Below are some entries; can you quote all of them exactly?

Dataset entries
****************************************

(** The slave's reply [pdu] to a request in state [w] passes validation. *)
Lemma answered_valid sent pdu rest w tl :
  wf w → Forall in_u8 pdu → pdu = slave_id (M_ w) :: func_code (M_ w) :: tl →
  (3 <= length pdu <= 255)%nat →
  modbus_master_validate_rx (M_ (answered sent (adu pdu) rest w)) = Some true.
Proof.
  intros Hw Hp Hpdu Hl. eapply validate_adu; [reflexivity|done|exact Hpdu|done| |done|done].
  cbn. apply Forall_app. split; [by apply adu_bytes|apply Forall_drop, Hw].
Qed.

(** A reply that repeats the four bytes the request expects. *)
Lemma exchange_echo sent (ok : Modbus_Master → M line bool) b2 b3 b4 b5 rest w :
  let pdu := [slave_id (M_ w); func_code (M_ w); b2; b3; b4; b5] in
  wf w → Forall in_u8 sent → (length sent <= 255)%nat → Forall in_u8 pdu →
  during_wait w = ((RxByte <$> adu pdu) ++ [RxComplete]) :: rest →
  ok (M_ (answered sent (adu pdu) rest w))
    = lift (echo (M_ (answered sent (adu pdu) rest w)) b2 b3 b4 b5) →
  exchange ok (with_tx sent w) = Some (true, answered sent (adu pdu) rest w).
Proof.
  intros pdu Hw Hs Hl Hb Hwait Hok. unfold exchange.
  erewrite bind_run
    by (apply call_answered; [done..|by apply adu_bytes|rewrite length_adu; simpl; lia]).
  unfold bind at 1, get.
  erewrite bind_run by (apply lift_run; eapply answered_valid; [done..|simpl; lia]).
  rewrite Hok. apply lift_run. erewrite echo_eq; [|reflexivity]. by rewrite !Z.eqb_refl.
Qed.

Lemma u8_u16 v : in_u8 v → u16 v = v.
Proof. intros. apply u16_id. unfold in_u16, in_u8 in *. lia. Qed.

Lemma u8_hi v : in_u8 v → Z.shiftr v 8 = 0.
Proof. intros. rewrite Z.shiftr_div_pow2 by lia. by apply Z.div_small. Qed.

Lemma u8_lo v : in_u8 v → Z.land v 255 = v.
Proof. intros. rewrite land_255_u8. by apply u8_id. Qed.

Definition ends_sent (w : line) (pdu : list Z) (w' : line) : Prop :=
  uart1_sent w' = uart1_sent w ++ [adu pdu] ∧ rx_enable (M_ w') = false.

Lemma write_regs_ok w id start (n : nat) values rest :
  wf w → in_u8 id → in_u8 start → (n <= 124)%nat → (n <= length values)%nat →
  during_wait w = ((RxByte <$> adu [id; 16; 0; start; 0; Z.of_nat n]) ++ [RxComplete]) :: rest →
  ∃ w', modbus_master_Write_multiple_holding_regs id start (Z.of_nat n) values w = Some (true, w')
        ∧ ends_sent w (pdu_write_regs id start (Z.of_nat n) (take n values)) w'.
Proof.
  intros Hw Hid Hst Hn Hv Hwait. rewrite write_regs_prefix by (done || lia).
  assert (Hn8 : in_u8 (Z.of_nat n)) by (unfold in_u8; lia).
  pose proof (req_write_regs_wf id start (Z.of_nat n) w Hw) as Hw0.
  erewrite bind_run by (apply push_values_run; [apply Hw0|done|cbn; lia]).
  change (pdu_write_regs id start ?k [] ++ ?l) with (pdu_write_regs id start k (take n values)).
  assert (Hid' : slave_id (M_ (req_write_regs id start (Z.of_nat n) w)) = id) by (by apply u8_id).
  eexists. split.
  - apply (exchange_echo _ _ 0 start 0 (Z.of_nat n) rest); rewrite ?Hid'; [done| | | |done|].
    + by apply pdu_write_regs_bytes.
    + rewrite length_pdu_write_regs, length_take. lia.
    + forall_u8.
    + unfold write_echo. cbn [answered M_ set_rx with_tx upd set_tx write_addr write_qty
        req_write_regs set_write_qty set_write_addr].
      by rewrite !u8_u16, !u8_hi, !u8_lo.
  - done.
Qed.

(** ** Memory safety of the multiple register write *)

Lemma write_regs_total w id start (n : nat) values :
  wf w → in_u8 id → in_u8 start → (n <= 251)%nat → (n <= length values)%nat →
  ∃ b w', modbus_master_Write_multiple_holding_regs id start (Z.of_nat n) values w = Some (b, w') ∧ wf w'.
Proof.
  intros Hw Hid Hst Hn Hv. rewrite write_regs_prefix by (done || lia).
  assert (Hn8 : in_u8 (Z.of_nat n)) by (unfold in_u8; lia).
  pose proof (req_write_regs_wf id start (Z.of_nat n) w Hw) as Hw0.
  erewrite bind_run by (apply push_values_run; [apply Hw0|done|cbn; lia]).
  apply exchange_wf; [done| |].
  - change (Forall in_u8 (pdu_write_regs id start (Z.of_nat n) (take n values))).
    by apply pdu_write_regs_bytes.
  - rewrite length_app, length_concat_be16, length_take. simpl. lia.
Qed.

****************************************

* Response area *
(** The slave's reply [pdu] to a request in state [w] passes validation. *)
Lemma answered_valid sent pdu rest w tl :
  wf w → Forall in_u8 pdu → pdu = slave_id (M_ w) :: func_code (M_ w) :: tl →
  (3 <= length pdu <= 255)%nat →
  modbus_master_validate_rx (M_ (answered sent (adu pdu) rest w)) = Some true.
Proof.
  intros Hw Hp Hpdu Hl. eapply validate_adu; [reflexivity|done|exact Hpdu|done| |done|done].
  cbn. apply Forall_app. split; [by apply adu_bytes|apply Forall_drop, Hw].
Qed.

(** A reply that repeats the four bytes the request expects. *)
Lemma exchange_echo sent (ok : Modbus_Master → M line bool) b2 b3 b4 b5 rest w :
  let pdu := [slave_id (M_ w); func_code (M_ w); b2; b3; b4; b5] in
  wf w → Forall in_u8 sent → (length sent <= 255)%nat → Forall in_u8 pdu →
  during_wait w = ((RxByte <$> adu pdu) ++ [RxComplete]) :: rest →
  ok (M_ (answered sent (adu pdu) rest w))
    = lift (echo (M_ (answered sent (adu pdu) rest w)) b2 b3 b4 b5) →
  exchange ok (with_tx sent w) = Some (true, answered sent (adu pdu) rest w).
Proof.
  intros pdu Hw Hs Hl Hb Hwait Hok. unfold exchange.
  erewrite bind_run
    by (apply call_answered; [done..|by apply adu_bytes|rewrite length_adu; simpl; lia]).
  unfold bind at 1, get.
  erewrite bind_run by (apply lift_run; eapply answered_valid; [done..|simpl; lia]).
  rewrite Hok. apply lift_run. erewrite echo_eq; [|reflexivity]. by rewrite !Z.eqb_refl.
Qed.

Lemma u8_u16 v : in_u8 v → u16 v = v.
Proof. intros. apply u16_id. unfold in_u16, in_u8 in *. lia. Qed.

Lemma u8_hi v : in_u8 v → Z.shiftr v 8 = 0.
Proof. intros. rewrite Z.shiftr_div_pow2 by lia. by apply Z.div_small. Qed.

Lemma u8_lo v : in_u8 v → Z.land v 255 = v.
Proof. intros. rewrite land_255_u8. by apply u8_id. Qed.

Definition ends_sent (w : line) (pdu : list Z) (w' : line) : Prop :=
  uart1_sent w' = uart1_sent w ++ [adu pdu] ∧ rx_enable (M_ w') = false.

Lemma write_regs_ok w id start (n : nat) values rest :
  wf w → in_u8 id → in_u8 start → (n <= 124)%nat → (n <= length values)%nat →
  during_wait w = ((RxByte <$> adu [id; 16; 0; start; 0; Z.of_nat n]) ++ [RxComplete]) :: rest →
  ∃ w', modbus_master_Write_multiple_holding_regs id start (Z.of_nat n) values w = Some (true, w')
        ∧ ends_sent w (pdu_write_regs id start (Z.of_nat n) (take n values)) w'.
Proof.
  intros Hw Hid Hst Hn Hv Hwait. rewrite write_regs_prefix by (done || lia).
  assert (Hn8 : in_u8 (Z.of_nat n)) by (unfold in_u8; lia).
  pose proof (req_write_regs_wf id start (Z.of_nat n) w Hw) as Hw0.
  erewrite bind_run by (apply push_values_run; [apply Hw0|done|cbn; lia]).
  change (pdu_write_regs id start ?k [] ++ ?l) with (pdu_write_regs id start k (take n values)).
  assert (Hid' : slave_id (M_ (req_write_regs id start (Z.of_nat n) w)) = id) by (by apply u8_id).
  eexists. split.
  - apply (exchange_echo _ _ 0 start 0 (Z.of_nat n) rest); rewrite ?Hid'; [done| | | |done|].
    + by apply pdu_write_regs_bytes.
    + rewrite length_pdu_write_regs, length_take. lia.
    + forall_u8.
    + unfold write_echo. cbn [answered M_ set_rx with_tx upd set_tx write_addr write_qty
        req_write_regs set_write_qty set_write_addr].
      by rewrite !u8_u16, !u8_hi, !u8_lo.
  - done.
Qed.

(** ** Memory safety of the multiple register write *)

Lemma write_regs_total w id start (n : nat) values :
  wf w → in_u8 id → in_u8 start → (n <= 251)%nat → (n <= length values)%nat →
  ∃ b w', modbus_master_Write_multiple_holding_regs id start (Z.of_nat n) values w = Some (b, w') ∧ wf w'.
Proof.
  intros Hw Hid Hst Hn Hv. rewrite write_regs_prefix by (done || lia).
  assert (Hn8 : in_u8 (Z.of_nat n)) by (unfold in_u8; lia).
  pose proof (req_write_regs_wf id start (Z.of_nat n) w Hw) as Hw0.
  erewrite bind_run by (apply push_values_run; [apply Hw0|done|cbn; lia]).
  apply exchange_wf; [done| |].
  - change (Forall in_u8 (pdu_write_regs id start (Z.of_nat n) (take n values))).
    by apply pdu_write_regs_bytes.
  - rewrite length_app, length_concat_be16, length_take. simpl. lia.
Qed.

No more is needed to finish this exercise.